Stored items:
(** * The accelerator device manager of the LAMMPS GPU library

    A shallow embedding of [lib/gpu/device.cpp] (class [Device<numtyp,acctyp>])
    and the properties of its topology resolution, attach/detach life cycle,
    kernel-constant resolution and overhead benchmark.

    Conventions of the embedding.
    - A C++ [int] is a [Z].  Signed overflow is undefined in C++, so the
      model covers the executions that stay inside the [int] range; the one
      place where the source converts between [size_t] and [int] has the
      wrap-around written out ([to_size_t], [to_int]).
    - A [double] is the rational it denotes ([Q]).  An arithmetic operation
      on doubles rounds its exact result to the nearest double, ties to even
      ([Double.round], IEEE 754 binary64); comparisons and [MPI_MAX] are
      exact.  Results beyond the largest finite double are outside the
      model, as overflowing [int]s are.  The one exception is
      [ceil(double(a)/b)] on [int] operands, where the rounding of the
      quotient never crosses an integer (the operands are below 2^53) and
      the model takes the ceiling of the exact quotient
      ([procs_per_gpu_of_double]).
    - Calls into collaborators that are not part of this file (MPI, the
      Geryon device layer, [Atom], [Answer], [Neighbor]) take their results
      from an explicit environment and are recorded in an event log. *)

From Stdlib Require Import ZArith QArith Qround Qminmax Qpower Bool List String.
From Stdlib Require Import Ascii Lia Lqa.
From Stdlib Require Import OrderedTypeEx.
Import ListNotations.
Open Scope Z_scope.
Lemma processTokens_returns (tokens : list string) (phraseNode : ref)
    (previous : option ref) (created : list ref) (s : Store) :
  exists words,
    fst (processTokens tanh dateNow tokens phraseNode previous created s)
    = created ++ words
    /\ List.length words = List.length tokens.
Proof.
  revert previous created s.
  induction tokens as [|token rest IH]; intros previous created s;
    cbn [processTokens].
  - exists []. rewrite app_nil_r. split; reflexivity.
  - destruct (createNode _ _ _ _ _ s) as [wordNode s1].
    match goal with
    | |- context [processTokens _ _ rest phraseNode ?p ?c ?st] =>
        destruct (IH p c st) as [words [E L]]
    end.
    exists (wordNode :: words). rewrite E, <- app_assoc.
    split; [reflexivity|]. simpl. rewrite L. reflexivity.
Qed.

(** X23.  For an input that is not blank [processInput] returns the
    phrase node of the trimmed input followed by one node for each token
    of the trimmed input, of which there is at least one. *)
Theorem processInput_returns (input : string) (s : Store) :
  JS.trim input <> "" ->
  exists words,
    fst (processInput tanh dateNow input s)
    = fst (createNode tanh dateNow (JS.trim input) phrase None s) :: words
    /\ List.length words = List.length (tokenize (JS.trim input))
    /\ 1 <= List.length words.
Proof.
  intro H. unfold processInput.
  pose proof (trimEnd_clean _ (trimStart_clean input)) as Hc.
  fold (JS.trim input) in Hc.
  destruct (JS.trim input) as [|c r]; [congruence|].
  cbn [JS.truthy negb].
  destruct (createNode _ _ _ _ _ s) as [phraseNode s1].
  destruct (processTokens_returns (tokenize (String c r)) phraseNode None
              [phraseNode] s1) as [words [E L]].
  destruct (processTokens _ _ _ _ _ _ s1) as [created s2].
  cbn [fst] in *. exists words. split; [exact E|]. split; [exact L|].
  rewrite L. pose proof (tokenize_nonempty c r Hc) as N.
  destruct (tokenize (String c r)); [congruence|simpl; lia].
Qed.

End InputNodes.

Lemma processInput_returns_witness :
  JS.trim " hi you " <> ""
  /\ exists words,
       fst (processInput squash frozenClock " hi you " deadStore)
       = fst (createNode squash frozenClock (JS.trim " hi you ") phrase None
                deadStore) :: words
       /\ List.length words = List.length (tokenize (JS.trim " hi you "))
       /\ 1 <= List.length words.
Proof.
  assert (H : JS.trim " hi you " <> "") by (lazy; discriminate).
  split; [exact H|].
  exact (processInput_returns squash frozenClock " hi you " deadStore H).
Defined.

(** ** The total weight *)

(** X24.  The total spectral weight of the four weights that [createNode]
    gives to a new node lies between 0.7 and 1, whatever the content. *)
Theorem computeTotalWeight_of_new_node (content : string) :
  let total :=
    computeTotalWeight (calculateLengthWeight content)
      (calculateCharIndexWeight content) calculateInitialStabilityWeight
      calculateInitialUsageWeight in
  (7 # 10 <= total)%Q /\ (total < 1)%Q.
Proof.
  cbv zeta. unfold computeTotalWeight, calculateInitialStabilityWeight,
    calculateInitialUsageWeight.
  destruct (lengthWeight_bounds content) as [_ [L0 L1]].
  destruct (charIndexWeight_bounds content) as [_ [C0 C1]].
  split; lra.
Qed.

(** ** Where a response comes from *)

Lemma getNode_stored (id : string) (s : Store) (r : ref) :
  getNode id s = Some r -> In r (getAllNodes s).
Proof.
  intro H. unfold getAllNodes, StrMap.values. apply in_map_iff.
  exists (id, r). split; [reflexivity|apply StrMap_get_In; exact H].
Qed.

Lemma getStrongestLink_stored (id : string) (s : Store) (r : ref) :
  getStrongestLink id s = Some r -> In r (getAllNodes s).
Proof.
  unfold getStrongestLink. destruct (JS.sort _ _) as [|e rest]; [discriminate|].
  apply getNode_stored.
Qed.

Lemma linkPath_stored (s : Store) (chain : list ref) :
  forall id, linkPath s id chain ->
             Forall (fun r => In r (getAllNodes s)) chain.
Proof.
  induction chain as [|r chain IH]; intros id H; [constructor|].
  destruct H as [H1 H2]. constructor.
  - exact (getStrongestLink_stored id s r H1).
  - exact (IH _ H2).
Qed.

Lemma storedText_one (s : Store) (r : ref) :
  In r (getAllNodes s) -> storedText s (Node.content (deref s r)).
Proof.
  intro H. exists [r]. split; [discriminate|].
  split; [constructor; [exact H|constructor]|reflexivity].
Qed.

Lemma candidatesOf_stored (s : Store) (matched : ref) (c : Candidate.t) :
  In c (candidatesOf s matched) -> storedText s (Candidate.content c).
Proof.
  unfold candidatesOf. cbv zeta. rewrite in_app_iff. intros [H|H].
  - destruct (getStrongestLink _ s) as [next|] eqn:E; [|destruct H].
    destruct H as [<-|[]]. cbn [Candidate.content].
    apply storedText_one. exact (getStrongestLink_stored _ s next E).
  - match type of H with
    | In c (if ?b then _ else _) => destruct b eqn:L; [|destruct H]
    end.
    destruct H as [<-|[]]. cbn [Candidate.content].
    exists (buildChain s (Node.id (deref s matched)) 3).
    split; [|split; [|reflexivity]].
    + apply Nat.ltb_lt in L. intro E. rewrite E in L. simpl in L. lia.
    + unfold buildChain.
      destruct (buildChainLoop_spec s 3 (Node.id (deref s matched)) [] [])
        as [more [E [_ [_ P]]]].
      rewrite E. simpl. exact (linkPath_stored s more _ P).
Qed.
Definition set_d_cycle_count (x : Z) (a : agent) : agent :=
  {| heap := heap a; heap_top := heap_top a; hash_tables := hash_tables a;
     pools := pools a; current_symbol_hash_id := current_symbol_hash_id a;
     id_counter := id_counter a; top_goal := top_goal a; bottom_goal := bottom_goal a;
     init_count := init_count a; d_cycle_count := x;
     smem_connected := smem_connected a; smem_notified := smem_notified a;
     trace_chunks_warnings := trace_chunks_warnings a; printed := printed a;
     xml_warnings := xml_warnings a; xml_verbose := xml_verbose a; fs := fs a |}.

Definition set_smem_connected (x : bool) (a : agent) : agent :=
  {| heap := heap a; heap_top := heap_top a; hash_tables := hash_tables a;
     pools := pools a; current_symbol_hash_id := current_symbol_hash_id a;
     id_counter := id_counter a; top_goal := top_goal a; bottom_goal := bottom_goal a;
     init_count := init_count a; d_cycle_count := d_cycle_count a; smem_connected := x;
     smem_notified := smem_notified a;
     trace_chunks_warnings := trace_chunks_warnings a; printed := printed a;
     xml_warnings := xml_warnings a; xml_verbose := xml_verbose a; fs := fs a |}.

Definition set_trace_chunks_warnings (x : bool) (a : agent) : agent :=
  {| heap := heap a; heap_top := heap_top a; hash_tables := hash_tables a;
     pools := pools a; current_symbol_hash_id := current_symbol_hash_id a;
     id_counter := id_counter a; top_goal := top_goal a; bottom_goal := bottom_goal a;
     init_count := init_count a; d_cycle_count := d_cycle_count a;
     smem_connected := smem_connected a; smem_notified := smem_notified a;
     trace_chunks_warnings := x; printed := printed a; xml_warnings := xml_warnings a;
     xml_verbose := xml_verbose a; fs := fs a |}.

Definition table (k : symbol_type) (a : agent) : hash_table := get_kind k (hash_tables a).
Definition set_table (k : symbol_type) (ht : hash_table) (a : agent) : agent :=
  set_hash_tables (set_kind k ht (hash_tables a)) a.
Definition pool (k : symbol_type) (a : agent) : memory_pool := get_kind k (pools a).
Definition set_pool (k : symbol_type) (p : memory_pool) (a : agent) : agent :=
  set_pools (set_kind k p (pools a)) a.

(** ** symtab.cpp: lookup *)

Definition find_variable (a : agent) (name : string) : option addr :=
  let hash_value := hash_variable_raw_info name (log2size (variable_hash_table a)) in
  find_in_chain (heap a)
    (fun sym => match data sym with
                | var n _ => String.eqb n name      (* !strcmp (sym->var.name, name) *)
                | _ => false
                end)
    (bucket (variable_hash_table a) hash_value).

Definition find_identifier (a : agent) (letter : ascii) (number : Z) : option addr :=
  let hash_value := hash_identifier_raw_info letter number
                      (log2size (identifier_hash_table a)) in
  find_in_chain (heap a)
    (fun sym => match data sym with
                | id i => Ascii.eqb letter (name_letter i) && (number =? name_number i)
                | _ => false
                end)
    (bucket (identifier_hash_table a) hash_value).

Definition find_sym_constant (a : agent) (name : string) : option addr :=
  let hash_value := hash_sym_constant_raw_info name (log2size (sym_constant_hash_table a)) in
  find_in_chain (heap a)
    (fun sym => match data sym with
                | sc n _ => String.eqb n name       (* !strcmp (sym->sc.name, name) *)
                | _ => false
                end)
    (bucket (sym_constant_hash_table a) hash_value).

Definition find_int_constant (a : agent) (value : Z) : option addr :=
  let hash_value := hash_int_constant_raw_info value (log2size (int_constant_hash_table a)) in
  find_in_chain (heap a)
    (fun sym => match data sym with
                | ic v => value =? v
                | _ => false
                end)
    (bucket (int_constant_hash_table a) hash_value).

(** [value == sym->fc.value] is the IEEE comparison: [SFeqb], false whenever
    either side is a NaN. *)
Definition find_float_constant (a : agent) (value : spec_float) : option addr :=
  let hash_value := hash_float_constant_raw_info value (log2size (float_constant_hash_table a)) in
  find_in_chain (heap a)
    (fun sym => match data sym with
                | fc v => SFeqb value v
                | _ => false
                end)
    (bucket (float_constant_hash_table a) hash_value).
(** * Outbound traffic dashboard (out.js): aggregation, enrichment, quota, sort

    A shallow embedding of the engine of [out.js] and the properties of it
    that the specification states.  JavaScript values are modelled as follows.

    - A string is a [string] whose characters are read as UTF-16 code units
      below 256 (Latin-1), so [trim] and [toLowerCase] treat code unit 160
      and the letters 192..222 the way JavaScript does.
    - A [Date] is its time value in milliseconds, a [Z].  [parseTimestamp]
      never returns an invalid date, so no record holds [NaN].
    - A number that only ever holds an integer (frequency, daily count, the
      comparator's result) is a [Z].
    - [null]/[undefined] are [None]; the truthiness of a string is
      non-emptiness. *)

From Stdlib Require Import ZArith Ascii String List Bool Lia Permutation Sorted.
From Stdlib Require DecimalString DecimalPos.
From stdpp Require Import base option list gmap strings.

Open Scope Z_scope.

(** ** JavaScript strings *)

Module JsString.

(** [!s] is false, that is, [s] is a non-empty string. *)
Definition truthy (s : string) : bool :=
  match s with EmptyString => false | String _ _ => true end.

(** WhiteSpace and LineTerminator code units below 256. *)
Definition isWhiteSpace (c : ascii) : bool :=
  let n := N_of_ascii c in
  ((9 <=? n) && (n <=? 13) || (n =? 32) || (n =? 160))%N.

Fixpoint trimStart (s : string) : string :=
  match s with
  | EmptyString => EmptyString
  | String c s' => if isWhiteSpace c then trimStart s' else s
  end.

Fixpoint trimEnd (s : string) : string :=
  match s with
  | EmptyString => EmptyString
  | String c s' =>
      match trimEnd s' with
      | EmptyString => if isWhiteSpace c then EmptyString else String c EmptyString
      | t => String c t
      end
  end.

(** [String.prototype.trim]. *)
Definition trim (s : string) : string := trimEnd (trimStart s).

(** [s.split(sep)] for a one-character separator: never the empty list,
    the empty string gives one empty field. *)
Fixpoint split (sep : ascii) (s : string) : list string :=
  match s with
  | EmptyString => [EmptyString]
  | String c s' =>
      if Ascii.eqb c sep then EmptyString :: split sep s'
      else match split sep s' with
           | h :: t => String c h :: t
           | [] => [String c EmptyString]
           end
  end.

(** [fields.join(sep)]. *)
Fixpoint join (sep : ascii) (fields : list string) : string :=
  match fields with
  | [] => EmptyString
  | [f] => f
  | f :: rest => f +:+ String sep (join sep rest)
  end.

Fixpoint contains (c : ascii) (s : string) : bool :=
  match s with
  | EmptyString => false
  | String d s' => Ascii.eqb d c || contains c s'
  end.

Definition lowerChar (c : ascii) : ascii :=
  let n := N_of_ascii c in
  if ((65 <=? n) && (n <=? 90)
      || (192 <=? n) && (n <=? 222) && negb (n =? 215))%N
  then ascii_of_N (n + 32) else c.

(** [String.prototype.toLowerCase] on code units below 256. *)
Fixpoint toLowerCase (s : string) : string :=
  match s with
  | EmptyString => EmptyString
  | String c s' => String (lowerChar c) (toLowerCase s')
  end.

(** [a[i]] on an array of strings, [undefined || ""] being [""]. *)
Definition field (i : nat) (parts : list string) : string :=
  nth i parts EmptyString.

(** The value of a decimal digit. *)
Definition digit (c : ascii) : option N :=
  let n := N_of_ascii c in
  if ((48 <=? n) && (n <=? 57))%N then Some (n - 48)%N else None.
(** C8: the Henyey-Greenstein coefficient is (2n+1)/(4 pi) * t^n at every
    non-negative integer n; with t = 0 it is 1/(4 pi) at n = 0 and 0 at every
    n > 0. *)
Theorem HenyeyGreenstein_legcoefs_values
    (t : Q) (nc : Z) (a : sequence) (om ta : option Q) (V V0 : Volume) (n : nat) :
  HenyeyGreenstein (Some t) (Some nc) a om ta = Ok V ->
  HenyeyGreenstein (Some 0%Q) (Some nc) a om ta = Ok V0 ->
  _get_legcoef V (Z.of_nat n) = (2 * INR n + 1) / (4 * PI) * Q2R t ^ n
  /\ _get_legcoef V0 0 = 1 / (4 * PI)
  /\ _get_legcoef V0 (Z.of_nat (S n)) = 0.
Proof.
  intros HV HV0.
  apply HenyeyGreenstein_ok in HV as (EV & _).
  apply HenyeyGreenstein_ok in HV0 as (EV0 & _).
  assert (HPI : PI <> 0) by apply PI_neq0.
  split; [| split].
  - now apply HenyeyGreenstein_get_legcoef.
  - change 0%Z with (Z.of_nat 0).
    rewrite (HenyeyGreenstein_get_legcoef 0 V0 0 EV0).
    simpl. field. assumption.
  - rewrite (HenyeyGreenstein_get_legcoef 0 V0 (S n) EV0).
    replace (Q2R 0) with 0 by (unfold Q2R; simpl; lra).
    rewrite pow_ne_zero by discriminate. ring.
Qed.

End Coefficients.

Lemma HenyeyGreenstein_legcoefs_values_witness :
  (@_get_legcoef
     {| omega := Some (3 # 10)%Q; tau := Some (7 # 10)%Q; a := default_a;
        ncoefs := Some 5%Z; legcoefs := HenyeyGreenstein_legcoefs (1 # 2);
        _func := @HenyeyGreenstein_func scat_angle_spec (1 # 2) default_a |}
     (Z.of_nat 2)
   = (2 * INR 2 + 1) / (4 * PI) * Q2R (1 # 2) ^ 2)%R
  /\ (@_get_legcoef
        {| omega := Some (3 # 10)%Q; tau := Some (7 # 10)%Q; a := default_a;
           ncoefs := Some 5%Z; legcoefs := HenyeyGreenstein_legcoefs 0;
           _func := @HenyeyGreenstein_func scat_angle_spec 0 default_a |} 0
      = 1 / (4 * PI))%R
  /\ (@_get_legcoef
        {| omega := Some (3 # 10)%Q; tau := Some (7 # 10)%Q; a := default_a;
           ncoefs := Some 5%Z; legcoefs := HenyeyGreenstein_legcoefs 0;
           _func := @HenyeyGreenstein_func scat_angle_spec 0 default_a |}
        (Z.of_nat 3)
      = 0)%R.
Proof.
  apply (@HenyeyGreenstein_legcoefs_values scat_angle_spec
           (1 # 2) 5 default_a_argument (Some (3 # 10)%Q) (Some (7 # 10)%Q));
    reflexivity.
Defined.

▶ [WHAT THE EXERCISE ASKS]
In the entries above, restate word for word the lines between the one holding "forall id, linkPath s id chain ->" and the one holding "intro H. exists", inclusive, and nothing besides.

▶ [SOLVED EXERCISE]
  forall id, linkPath s id chain ->
             Forall (fun r => In r (getAllNodes s)) chain.
Proof.
  induction chain as [|r chain IH]; intros id H; [constructor|].
  destruct H as [H1 H2]. constructor.
  - exact (getStrongestLink_stored id s r H1).
  - exact (IH _ H2).
Qed.

Lemma storedText_one (s : Store) (r : ref) :
  In r (getAllNodes s) -> storedText s (Node.content (deref s r)).
Proof.
  intro H. exists [r]. split; [discriminate|].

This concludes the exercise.